Supplied entries
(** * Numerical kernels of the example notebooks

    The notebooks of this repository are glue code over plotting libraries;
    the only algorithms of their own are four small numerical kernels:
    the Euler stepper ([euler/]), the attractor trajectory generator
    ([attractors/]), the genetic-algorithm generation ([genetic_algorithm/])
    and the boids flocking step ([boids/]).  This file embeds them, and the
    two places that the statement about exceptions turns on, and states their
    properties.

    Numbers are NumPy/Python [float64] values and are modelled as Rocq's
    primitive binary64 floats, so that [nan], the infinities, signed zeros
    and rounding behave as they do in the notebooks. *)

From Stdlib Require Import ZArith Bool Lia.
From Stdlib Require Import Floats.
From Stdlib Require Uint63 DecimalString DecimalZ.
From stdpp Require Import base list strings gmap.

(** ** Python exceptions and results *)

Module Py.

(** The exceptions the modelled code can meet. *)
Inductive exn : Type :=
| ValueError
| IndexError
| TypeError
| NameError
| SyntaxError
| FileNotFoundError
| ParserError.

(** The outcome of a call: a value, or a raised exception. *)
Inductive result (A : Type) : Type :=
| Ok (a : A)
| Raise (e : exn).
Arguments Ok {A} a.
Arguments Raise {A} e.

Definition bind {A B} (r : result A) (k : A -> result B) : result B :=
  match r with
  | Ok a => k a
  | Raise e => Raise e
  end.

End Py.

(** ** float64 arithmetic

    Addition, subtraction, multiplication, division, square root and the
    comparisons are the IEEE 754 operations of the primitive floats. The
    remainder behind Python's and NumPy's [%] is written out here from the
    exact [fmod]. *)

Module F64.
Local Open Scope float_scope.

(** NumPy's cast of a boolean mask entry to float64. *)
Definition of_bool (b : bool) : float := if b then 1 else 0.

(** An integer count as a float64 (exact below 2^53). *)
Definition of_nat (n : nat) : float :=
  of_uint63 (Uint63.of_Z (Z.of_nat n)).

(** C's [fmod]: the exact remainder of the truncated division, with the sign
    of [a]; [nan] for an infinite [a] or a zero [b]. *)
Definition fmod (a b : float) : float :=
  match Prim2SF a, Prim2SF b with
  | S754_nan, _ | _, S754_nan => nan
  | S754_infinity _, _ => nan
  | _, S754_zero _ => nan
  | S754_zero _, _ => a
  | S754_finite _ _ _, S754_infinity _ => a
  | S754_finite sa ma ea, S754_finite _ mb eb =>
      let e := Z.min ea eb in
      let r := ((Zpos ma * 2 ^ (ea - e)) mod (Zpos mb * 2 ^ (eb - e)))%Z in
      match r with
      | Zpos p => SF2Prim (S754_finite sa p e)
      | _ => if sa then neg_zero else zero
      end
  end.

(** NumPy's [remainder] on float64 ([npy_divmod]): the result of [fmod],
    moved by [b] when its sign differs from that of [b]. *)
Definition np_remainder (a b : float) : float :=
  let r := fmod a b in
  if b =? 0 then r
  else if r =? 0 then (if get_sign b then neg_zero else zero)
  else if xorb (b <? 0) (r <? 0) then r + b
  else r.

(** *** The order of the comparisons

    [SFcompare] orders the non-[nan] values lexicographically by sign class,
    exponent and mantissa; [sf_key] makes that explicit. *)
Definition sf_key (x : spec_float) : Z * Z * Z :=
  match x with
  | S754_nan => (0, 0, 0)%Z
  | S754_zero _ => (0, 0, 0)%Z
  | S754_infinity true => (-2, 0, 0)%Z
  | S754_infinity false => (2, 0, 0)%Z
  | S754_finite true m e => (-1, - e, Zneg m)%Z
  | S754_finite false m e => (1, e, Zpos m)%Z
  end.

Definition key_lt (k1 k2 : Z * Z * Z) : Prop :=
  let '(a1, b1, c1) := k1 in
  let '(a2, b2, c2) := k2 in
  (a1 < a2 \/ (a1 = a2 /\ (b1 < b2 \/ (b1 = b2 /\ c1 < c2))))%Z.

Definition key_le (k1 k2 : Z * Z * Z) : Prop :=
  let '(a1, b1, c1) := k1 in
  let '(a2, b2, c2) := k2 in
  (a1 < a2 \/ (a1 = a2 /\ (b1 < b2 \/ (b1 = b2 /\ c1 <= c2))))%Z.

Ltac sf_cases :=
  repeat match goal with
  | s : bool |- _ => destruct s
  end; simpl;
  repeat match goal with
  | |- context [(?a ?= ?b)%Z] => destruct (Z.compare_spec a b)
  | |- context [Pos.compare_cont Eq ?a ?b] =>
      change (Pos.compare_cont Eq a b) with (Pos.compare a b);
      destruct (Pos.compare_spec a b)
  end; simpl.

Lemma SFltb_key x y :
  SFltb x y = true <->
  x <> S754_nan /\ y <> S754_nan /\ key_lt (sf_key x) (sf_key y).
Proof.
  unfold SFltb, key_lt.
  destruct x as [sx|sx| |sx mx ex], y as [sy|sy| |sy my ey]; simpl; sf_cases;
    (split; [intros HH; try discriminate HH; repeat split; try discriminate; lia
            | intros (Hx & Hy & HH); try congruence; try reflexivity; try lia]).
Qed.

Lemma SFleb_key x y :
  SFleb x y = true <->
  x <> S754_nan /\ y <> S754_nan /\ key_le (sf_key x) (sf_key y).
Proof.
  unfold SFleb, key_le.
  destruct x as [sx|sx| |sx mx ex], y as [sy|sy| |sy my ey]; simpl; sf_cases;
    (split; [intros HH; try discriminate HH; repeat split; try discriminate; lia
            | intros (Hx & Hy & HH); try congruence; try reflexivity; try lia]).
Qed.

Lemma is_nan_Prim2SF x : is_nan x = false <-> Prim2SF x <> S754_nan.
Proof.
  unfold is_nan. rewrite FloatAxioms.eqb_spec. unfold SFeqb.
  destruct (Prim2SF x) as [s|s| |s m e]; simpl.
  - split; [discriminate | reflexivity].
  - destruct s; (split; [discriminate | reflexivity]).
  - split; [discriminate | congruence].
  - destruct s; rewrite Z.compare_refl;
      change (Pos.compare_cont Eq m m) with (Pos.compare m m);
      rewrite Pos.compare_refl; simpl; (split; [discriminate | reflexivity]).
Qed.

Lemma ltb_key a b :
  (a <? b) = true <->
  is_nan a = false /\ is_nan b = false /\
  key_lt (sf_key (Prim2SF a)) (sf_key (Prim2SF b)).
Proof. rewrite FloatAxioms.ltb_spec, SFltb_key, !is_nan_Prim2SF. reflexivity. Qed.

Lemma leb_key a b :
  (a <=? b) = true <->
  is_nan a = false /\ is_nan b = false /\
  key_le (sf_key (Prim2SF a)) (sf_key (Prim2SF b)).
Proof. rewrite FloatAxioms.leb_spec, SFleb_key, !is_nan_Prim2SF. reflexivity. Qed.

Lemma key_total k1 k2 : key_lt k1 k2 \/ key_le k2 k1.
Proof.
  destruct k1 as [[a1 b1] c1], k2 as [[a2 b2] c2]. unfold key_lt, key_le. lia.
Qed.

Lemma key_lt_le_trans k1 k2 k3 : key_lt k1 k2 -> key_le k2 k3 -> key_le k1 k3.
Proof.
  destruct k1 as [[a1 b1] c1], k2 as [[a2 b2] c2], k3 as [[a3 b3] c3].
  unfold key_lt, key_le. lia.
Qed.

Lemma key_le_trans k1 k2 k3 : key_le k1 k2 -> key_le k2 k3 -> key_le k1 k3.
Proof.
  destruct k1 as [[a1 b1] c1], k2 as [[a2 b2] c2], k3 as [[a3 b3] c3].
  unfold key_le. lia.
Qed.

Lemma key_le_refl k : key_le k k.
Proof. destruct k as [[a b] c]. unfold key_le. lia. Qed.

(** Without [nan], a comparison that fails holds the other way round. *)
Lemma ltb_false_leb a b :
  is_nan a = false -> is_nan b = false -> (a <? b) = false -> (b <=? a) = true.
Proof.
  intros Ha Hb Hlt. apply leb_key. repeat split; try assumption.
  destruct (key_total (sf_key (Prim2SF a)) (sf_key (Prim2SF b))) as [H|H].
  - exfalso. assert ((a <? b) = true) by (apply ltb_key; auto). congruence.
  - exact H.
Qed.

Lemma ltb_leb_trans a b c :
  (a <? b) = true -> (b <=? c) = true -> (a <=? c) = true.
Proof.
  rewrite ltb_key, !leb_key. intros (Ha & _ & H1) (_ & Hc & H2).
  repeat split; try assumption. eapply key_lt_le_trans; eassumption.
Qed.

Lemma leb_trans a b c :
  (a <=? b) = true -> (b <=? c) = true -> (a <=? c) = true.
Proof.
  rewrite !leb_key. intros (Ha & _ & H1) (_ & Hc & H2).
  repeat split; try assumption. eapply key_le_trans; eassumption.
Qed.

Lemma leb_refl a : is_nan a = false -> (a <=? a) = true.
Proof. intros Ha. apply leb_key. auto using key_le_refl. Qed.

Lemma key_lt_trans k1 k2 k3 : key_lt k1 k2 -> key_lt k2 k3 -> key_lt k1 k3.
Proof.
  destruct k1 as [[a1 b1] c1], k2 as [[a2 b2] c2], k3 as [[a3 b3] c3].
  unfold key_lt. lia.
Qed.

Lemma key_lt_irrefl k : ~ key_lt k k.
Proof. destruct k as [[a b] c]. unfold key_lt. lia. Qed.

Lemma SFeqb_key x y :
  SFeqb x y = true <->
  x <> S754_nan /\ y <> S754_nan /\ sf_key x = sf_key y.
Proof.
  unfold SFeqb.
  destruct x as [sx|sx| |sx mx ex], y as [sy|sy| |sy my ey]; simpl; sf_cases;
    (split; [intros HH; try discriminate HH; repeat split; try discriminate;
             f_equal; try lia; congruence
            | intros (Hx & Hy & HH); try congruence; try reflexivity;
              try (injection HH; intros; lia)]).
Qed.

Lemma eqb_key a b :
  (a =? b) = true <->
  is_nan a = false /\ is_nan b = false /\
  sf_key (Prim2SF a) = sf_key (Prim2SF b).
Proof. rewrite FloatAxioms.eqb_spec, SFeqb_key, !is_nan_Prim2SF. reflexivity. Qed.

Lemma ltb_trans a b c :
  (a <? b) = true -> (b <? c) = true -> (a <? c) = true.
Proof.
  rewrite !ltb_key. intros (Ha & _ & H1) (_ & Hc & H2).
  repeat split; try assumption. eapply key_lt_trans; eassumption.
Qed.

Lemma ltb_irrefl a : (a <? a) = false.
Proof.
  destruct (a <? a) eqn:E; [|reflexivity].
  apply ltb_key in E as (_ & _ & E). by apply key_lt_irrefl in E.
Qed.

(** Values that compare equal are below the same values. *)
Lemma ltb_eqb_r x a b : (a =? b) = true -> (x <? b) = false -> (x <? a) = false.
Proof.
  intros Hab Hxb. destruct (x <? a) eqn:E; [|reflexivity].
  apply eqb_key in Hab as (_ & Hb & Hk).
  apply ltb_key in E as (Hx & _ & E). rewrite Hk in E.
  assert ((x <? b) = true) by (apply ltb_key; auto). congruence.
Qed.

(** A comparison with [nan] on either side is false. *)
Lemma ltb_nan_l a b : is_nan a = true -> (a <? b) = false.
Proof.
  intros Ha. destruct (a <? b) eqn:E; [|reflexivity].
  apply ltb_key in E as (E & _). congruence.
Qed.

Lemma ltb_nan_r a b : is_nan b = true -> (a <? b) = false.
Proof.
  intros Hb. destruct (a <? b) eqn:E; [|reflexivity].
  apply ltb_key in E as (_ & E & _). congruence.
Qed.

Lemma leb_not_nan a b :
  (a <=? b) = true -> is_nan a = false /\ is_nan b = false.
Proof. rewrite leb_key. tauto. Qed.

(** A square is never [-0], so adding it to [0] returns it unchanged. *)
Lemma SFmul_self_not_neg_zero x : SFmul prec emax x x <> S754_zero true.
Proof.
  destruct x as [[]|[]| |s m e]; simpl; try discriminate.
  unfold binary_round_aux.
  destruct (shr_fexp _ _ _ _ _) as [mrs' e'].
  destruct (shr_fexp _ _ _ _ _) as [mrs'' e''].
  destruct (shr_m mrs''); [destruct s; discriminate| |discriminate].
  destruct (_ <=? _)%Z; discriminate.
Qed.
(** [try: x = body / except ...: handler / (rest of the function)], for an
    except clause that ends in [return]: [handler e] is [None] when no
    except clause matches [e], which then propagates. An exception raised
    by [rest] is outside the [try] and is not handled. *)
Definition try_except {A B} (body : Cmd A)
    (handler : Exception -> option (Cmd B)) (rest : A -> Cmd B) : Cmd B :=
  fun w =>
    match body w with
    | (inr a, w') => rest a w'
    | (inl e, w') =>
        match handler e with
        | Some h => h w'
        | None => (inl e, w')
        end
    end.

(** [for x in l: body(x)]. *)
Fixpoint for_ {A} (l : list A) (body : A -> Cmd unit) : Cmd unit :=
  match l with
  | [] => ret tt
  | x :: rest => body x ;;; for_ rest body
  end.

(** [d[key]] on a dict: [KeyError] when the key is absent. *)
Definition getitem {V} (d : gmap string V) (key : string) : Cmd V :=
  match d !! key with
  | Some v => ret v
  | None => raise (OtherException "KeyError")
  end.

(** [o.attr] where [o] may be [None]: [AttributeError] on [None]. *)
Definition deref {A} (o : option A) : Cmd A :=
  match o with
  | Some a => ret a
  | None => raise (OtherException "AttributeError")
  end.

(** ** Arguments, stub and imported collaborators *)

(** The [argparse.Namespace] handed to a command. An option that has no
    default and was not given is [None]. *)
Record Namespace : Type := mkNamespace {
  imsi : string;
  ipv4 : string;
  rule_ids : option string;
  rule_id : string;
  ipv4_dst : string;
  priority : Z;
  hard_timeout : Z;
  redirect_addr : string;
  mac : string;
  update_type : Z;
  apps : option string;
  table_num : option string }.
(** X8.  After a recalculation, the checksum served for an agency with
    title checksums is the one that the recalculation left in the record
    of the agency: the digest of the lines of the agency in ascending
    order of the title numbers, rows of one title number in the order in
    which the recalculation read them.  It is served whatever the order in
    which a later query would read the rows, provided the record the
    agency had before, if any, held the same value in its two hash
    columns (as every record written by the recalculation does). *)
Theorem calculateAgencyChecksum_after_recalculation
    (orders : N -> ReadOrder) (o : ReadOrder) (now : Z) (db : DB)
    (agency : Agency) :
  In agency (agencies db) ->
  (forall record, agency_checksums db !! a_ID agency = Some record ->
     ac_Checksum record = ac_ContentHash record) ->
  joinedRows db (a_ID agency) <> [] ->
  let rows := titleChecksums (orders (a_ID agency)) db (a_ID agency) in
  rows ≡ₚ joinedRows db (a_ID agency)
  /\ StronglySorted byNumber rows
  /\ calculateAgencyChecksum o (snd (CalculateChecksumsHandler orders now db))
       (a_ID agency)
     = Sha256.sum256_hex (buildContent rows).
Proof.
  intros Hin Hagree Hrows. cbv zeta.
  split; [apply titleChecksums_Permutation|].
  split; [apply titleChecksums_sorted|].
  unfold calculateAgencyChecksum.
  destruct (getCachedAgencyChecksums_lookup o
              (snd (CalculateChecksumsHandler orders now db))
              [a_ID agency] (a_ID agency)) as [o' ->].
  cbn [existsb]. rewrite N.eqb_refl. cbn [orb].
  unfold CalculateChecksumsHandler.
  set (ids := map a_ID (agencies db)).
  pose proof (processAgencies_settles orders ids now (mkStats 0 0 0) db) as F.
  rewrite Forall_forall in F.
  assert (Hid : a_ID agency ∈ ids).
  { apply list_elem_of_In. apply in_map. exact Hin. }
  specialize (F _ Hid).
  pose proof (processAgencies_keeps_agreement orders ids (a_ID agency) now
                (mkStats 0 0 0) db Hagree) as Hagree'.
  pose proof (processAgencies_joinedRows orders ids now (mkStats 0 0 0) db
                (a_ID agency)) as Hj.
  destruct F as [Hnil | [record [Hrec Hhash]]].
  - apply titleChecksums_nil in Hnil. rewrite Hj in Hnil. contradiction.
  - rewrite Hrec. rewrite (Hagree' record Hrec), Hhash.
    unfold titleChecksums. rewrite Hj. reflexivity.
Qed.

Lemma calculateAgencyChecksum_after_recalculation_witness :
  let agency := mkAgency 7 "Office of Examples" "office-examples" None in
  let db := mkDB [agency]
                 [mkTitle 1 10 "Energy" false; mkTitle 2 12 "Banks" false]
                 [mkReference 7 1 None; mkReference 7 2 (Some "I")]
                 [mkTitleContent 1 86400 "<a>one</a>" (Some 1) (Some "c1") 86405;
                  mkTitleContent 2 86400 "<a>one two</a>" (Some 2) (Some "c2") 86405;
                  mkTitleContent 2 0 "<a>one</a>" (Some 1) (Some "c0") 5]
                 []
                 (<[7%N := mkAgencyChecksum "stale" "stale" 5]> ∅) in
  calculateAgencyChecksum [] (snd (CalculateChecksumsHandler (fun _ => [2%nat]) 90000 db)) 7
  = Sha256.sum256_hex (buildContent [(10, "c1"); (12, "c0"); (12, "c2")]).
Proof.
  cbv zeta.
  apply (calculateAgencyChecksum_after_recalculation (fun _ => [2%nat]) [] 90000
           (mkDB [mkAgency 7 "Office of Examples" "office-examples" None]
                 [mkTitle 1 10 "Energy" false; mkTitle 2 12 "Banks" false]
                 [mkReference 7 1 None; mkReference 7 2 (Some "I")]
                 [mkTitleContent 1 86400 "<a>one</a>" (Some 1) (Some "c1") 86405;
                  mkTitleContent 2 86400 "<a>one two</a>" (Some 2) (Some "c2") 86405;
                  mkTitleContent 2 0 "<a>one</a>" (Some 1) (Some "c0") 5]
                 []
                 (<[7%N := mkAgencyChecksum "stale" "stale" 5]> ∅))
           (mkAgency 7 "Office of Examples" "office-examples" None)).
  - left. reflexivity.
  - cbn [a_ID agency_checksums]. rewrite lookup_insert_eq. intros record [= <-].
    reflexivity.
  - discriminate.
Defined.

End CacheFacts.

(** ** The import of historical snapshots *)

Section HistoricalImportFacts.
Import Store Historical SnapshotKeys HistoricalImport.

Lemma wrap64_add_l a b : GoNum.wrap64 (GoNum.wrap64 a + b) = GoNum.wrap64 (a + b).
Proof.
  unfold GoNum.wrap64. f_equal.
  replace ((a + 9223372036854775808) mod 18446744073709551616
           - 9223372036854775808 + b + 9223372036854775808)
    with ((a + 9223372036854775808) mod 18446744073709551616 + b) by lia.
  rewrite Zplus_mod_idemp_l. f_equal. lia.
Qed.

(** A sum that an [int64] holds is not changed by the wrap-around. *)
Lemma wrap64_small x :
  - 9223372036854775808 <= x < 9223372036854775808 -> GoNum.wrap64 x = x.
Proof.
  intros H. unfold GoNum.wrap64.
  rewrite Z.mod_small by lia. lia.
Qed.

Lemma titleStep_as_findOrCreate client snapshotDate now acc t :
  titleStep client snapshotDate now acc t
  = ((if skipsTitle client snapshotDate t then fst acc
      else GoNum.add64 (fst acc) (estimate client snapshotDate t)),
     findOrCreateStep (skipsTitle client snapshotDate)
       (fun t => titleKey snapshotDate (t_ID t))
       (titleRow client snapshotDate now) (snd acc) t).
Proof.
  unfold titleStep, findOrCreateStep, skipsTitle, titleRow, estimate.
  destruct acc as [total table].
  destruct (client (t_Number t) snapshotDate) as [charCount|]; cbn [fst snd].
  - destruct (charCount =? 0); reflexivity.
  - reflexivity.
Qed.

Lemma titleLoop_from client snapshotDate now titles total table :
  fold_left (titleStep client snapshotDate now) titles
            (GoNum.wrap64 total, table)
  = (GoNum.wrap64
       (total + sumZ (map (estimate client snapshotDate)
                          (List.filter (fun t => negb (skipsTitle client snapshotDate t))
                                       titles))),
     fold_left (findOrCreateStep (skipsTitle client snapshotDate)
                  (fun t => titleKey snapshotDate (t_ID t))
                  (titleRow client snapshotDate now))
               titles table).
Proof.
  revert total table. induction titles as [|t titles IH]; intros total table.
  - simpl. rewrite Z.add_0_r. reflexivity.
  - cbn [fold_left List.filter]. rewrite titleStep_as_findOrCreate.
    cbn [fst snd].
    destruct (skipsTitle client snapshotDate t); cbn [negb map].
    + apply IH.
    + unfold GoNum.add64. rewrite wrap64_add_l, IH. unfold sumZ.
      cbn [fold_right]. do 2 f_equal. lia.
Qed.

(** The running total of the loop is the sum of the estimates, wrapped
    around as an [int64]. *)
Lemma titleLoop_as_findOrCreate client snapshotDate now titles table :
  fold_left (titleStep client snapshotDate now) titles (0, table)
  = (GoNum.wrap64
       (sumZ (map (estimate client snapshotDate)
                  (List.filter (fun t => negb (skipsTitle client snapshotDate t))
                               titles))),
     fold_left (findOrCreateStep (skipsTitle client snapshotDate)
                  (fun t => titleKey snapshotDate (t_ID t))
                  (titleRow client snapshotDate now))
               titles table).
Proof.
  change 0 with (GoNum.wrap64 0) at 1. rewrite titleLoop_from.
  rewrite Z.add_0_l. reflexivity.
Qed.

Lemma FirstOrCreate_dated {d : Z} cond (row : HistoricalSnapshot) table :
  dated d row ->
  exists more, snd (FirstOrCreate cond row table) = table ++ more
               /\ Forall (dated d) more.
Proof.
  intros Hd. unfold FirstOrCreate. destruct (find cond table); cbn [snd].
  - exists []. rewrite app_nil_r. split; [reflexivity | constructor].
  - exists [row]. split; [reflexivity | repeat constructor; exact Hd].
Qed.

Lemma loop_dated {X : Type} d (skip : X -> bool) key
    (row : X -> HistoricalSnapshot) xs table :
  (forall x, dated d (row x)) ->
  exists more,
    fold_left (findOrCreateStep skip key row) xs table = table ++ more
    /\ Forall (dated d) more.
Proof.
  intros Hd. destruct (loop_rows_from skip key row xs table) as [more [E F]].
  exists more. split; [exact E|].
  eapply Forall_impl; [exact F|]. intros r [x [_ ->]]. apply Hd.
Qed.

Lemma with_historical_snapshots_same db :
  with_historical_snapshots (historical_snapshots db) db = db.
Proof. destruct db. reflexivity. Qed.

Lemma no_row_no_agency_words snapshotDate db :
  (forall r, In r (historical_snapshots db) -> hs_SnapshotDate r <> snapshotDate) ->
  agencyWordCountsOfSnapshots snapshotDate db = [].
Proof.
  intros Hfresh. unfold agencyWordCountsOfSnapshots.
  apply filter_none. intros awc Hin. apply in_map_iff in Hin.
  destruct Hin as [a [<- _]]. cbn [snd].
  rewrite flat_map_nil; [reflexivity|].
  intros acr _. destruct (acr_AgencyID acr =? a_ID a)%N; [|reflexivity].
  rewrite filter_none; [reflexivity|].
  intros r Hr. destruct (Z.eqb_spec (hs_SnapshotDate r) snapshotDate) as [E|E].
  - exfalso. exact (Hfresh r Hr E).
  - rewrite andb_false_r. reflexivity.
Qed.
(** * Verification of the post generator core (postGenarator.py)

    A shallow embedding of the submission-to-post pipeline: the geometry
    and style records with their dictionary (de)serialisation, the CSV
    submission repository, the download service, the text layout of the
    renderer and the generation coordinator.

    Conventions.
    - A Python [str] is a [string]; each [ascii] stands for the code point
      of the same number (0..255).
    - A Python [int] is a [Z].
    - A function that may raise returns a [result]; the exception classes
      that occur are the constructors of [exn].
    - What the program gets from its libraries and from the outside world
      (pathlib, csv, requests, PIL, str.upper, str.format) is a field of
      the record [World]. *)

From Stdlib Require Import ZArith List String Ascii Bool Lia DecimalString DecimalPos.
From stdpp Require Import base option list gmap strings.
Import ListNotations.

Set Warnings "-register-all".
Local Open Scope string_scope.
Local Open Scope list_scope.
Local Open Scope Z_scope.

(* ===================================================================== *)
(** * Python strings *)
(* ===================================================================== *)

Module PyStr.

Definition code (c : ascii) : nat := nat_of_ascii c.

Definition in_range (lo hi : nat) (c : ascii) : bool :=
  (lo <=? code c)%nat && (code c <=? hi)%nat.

Your instructions
Give back, unchanged, the run of lines in the listing above that begins at the line containing "(total + sumZ" and ends at the line containing "Lemma titleLoop_as_findOrCreate client", both included.

Result
       (total + sumZ (map (estimate client snapshotDate)
                          (List.filter (fun t => negb (skipsTitle client snapshotDate t))
                                       titles))),
     fold_left (findOrCreateStep (skipsTitle client snapshotDate)
                  (fun t => titleKey snapshotDate (t_ID t))
                  (titleRow client snapshotDate now))
               titles table).
Proof.
  revert total table. induction titles as [|t titles IH]; intros total table.
  - simpl. rewrite Z.add_0_r. reflexivity.
  - cbn [fold_left List.filter]. rewrite titleStep_as_findOrCreate.
    cbn [fst snd].
    destruct (skipsTitle client snapshotDate t); cbn [negb map].
    + apply IH.
    + unfold GoNum.add64. rewrite wrap64_add_l, IH. unfold sumZ.
      cbn [fold_right]. do 2 f_equal. lia.
Qed.

(** The running total of the loop is the sum of the estimates, wrapped
    around as an [int64]. *)
Lemma titleLoop_as_findOrCreate client snapshotDate now titles table :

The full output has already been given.